1940s-50s US radio program

Front Page Farrell is an American old-time radio program that was broadcast on Mutual from June 23, 1941, to March 13, 1942, and on NBC from September 14, 1942, to March 26, 1954. The episodes broadcast on Mutual originated at WOR, making the program the first live serial that Mutual broadcast from New York City.

==Format==
In its early years, Front Page Farrell was much like other soap operas in that it focused on the domestic situations of a married couple, David and Sally Farrell. David Farrell was a newspaper reporter, and in the 1950s, the program's focus shifted more to his work, such as "hard-hitting tales of murder investigations as Farrell tracked cold-blooded killers." Each of Farrell's investigations of crimes usually began on Monday and concluded on Friday, which aided infrequent listeners.

==Episodes==
Typical examples of Front Page Farrell cases (each solved within one week) included:
- "The Deep-Freezer Murder Case", in which a department store executive's body was found in a refrigeration unit.
- "The Fountain of Youth Murder Case", in which a former beauty queen was killed during a rejuvenation treatment.
- "The Blinding Light Murder Case", in which the owner of a modeling agency was murdered.
- "The Interrupted Wedding Murder Case", in which the father of the bride was murdered and a valuable wedding gift disappeared.

==Personnel==
David Farrell was played by Richard Widmark, Carleton G. Young, and Staats Cotsworth. Sally Farrell was portrayed by Virginia Dwyer and Florence Williams. Actors heard in supporting roles included Peter Capell, Frank Chase, Robert Donley, Katherine Emmet, Elspeth Eric, Betty Garde, Ethel Intropide, Sylvia Leigh, Athena Lorde, James Monks, William Shelley, Eleanor Sherman, Vivian Smolen, George Sturgeon, James Van Dyk, Evelyn Varden, and Sammy Warner, as well as Helen Shields, Charme Allen, Sydney Smith, Cathleen Cordell, and Florence Robinson. Bill Bond, Larry Elliott, Ed Fleming, and Don Hancock were announcers.
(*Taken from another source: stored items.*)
(** The update of [discard_buffer] in [compute]. *)
Definition merge_discards (to_use : list qc_state) (c : cache_t) (h : heap)
  : cache_t * heap :=
  match to_use with
  | first_state :: others =>
      let first := qc_discards first_state in
      match others with
      | _ :: _ =>
          (* A discard signal in any modality causes the cell to be removed. *)
          let '(disc_buffer, h) :=
            allocateCachedArray (List.length (read h first)) (discard_buffer c) h in
          let h := write disc_buffer (repeat 0%Z (List.length (read h disc_buffer))) h in
          (set_discard c (Some disc_buffer),
           fold_left (fun h u =>
                        write disc_buffer
                          (or_into (read h disc_buffer) (read h (qc_discards u))) h)
                     to_use h)
      | [] =>
          (* only one valid modality: a view on it *)
          (set_discard c (Some (view first)), freeCache_array (discard_buffer c) h)
      end
  | [] =>
      (* Deleting this so that serialization will behave correctly. *)
      (set_discard c None, freeCache_array (discard_buffer c) h)
  end.

Definition compute (inputs : inputs_state) (qs : qc_states) (a : arguments)
    (st : state) (h : heap) : outcome (state * heap) :=
  let changed1 := inputs_changed inputs in
  let differ := parameters_differ a (params st) in
  let params' := if differ then store a else params st in
  let changed2 := changed1 || differ in
  let to_use := find_usable_upstream_states qs (in_use a) in
  let changed3 :=
    if negb changed2 then existsb qc_changed to_use else changed2 in
  if changed3 then
    let '(c, h) := merge_discards to_use (cache st) h in
    match raw_compute_matrix inputs c h with
    | Thrown e (c, h) =>
        Thrown e ({| params := params'; cache := c; changed := true |}, h)
    | Returned (c, h) =>
        match raw_compute_block inputs c h with
        | Thrown e (c, h) =>
            Thrown e ({| params := params'; cache := c; changed := true |}, h)
        | Returned (c, h) =>
            Returned ({| params := params'; cache := c; changed := true |}, h)
        end
    end
  else
    Returned ({| params := params'; cache := cache st; changed := false |}, h).

End WithScran.

(** [serialize]: the groups and datasets written under the handle. *)
Inductive h5_node : Type :=
| H5Group (children : list (string * h5_node))
| H5DataSet (type : string) (values : list Z).

Definition uint8_of_parameter (p : option bool) : list Z :=
  match p with
  | Some true => [1%Z]
  | Some false => [0%Z]
  | None => []
  end.

Definition serialize (st : state) (h : heap) : string * h5_node :=
  let phandle :=
    H5Group [("use_rna", H5DataSet "Uint8" (uint8_of_parameter (use_rna (params st))));
             ("use_adt", H5DataSet "Uint8" (uint8_of_parameter (use_adt (params st))));
             ("use_crispr", H5DataSet "Uint8" (uint8_of_parameter (use_crispr (params st))))] in
  let rhandle :=
    H5Group
      match discard_buffer (cache st) with
      | Some disc =>
          match owner disc with
          | None => [("discards", H5DataSet "Uint8" (read h disc))]
          | Some _ => []
          end
      | None => []
      end in
  ("cell_filtering", H5Group [("parameters", phandle); ("results", rhandle)]).

Definition children (n : h5_node) : list (string * h5_node) :=
  match n with
  | H5Group cs => cs
  | H5DataSet _ _ => []
  end.

Definition open (name : string) (n : h5_node) : option h5_node :=
  snd <$> List.find (fun kv => String.eqb (fst kv) name) (children n).

(** The part of the state that the orchestrator and the downstream
    steps look at, and [compute] on it; [flags] gives [valid()] and
    [changed] of each quality control step. *)
Record summary : Type := {
  s_params : parameters;
  s_changed : bool
}.

Definition summarize (st : state) : summary :=
  {| s_params := params st; s_changed := changed st |}.

Definition compute_summary (inputs_changed : bool) (flags : modality -> bool * bool)
    (a : arguments) (s : summary) : summary :=
  let differ := parameters_differ a (s_params s) in
  let to_use := List.filter (in_use a)
                  (List.filter (fun k => fst (flags k)) [RNA; ADT; CRISPR]) in
  {| s_params := if differ then store a else s_params s;
     s_changed := inputs_changed || differ || existsb (fun k => snd (flags k)) to_use |}.

(** Ownership.  The buffers owned by the cache were allocated earlier
    and are apart from each other and from the discard vectors of the
    quality control steps; those vectors are live Uint8 arrays with one
    entry per cell. *)
Definition owned (x : option WasmArray) (p : addr) : Prop :=
  exists a, x = Some a /\ owner a = None /\ ptr a = p.

Definition is_byte (v : Z) : Prop := (0 <= v < 256)%Z.

Record well_formed (qs : list qc_state) (c : cache_t) (h : heap) (ncells : nat)
  : Prop := {
  wf_qc_live : forall u, In u qs ->
      exists vals, arrays h !! ptr (qc_discards u) = Some vals /\
                   List.length vals = ncells /\ Forall is_byte vals;
  wf_qc_old : forall u, In u qs -> ptr (qc_discards u) < next h;
  wf_discard_old : forall p, owned (discard_buffer c) p -> p < next h;
  wf_discard_apart : forall p u,
      owned (discard_buffer c) p -> In u qs -> p <> ptr (qc_discards u);
  wf_block_old : forall p, owned (mjoin (block_buffer c)) p -> p < next h;
  wf_block_apart : forall p u,
      owned (mjoin (block_buffer c)) p -> In u qs -> p <> ptr (qc_discards u);
  wf_block_discard : forall p,
      owned (mjoin (block_buffer c)) p -> ~ owned (discard_buffer c) p
}.

(** The logical OR, at cell [c], of the discard vectors of the given
    quality control steps. *)
Definition discard_any (h : heap) (qs : list qc_state) (c : nat) : Z :=
  fold_left Z.lor (map (fun u => nth c (read h (qc_discards u)) 0%Z) qs) 0%Z.

(** The combined discard vector agrees with the quality control steps
    in use: absent when there is none, a view on the vector of the only
    one, and otherwise a buffer of its own holding the OR at every
    cell. *)
Definition discard_consistent (used : list qc_state) (c : cache_t) (h : heap)
    (ncells : nat) : Prop :=
  match used with
  | [] => discard_buffer c = None
  | u :: rest =>
      exists d,
        discard_buffer c = Some d /\
        (forall i, i < ncells -> nth i (read h d) 0%Z = discard_any h used i) /\
        match rest with
        | [] => d = view (qc_discards u)
        | _ :: _ => owner d = None /\
                    forall u', In u' used -> ptr d <> ptr (qc_discards u')
        end
  end.

(** Example: an RNA and an ADT modality over three cells. *)
Definition example_heap : heap :=
  {| arrays := <[1 := [1; 0; 0]%Z]> (<[0 := [0; 1; 0]%Z]> ∅);
     objects := ∅; next := 3; calls := [] |}.

Definition example_qc : qc_states :=
  {| qc_RNA := {| qc_valid := true; qc_changed := true;
                  qc_discards := {| ptr := 0; owner := None |} |};
     qc_ADT := {| qc_valid := true; qc_changed := true;
                  qc_discards := {| ptr := 1; owner := None |} |};
     qc_CRISPR := {| qc_valid := false; qc_changed := false;
                     qc_discards := {| ptr := 2; owner := None |} |} |}.

Definition example_inputs : inputs_state :=
  {| inputs_changed := true;
     count_matrix := [("RNA", [[5; 6; 7]; [8; 9; 10]]%Z); ("ADT", [[1; 2; 3]]%Z)];
     block := None |}.

Definition use_all : arguments :=
  {| arg_use_rna := true; arg_use_adt := true; arg_use_crispr := true |}.


(** scran.filterCells on rows: the columns whose discard entry is zero. *)
Definition keep_columns (m : matrix) (discard : list Z) : result matrix :=
  Ret (map (fun row => map fst (List.filter (fun '(_, d) => (d =? 0)%Z)
                                            (combine row discard))) m).

Definition keep_block (blk discard : list Z) : result (list Z) :=
  Ret (map fst (List.filter (fun '(_, d) => (d =? 0)%Z) (combine blk discard))).

Definition example_run (a : arguments) : outcome (state * heap) :=
  compute keep_columns keep_block example_inputs example_qc a constructor example_heap.

End CellFiltering.

(** ** src/steps/cell_labelling.js *)

Module CellLabelling.
Import Wasm.

Record parameters : Type := {
  human_references : option (list string);
  mouse_references : option (list string)
}.

Record arguments : Type := {
  arg_human_references : list string;
  arg_mouse_references : list string
}.

(** An entry of [inputs.fetchGeneTypes()]. *)
Record gene_type : Type := {
  gt_type : string;
  gt_species : string;
  gt_confidence : Q
}.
Front Page Farrell was created and produced by the husband-and-wife team of Frank and Anne Hummert. The theme was "You and I Know".

Directors included John Buckwalter, Arthur Hanna, Frank Hummert, Richard Leonard, Ed Slattery, Bill Sweets, and Blair Walliser. Writers were Alvin Boretz, Harold Gast, Box Saxon, and Robert J. Shaw.

==Sponsor==
The American Home Products company sponsored Front Page Farrell, promoting a variety of its products by rotating commercials. The products included Kolynos toothpaste and tooth powder, Anacin pain reliever, Kriptin antihistamine, Freezone corn remover, Heet liniment, Dristan and Primatene cold remedies, Preparation H hemorrhoid treatment, Neet hair remover, Infrarub balm, Black Flag insect repellent, Aerowax floor wax, Wizard room deodorizer, Sani-Flush toilet cleaner, and Easy-Off oven cleaner.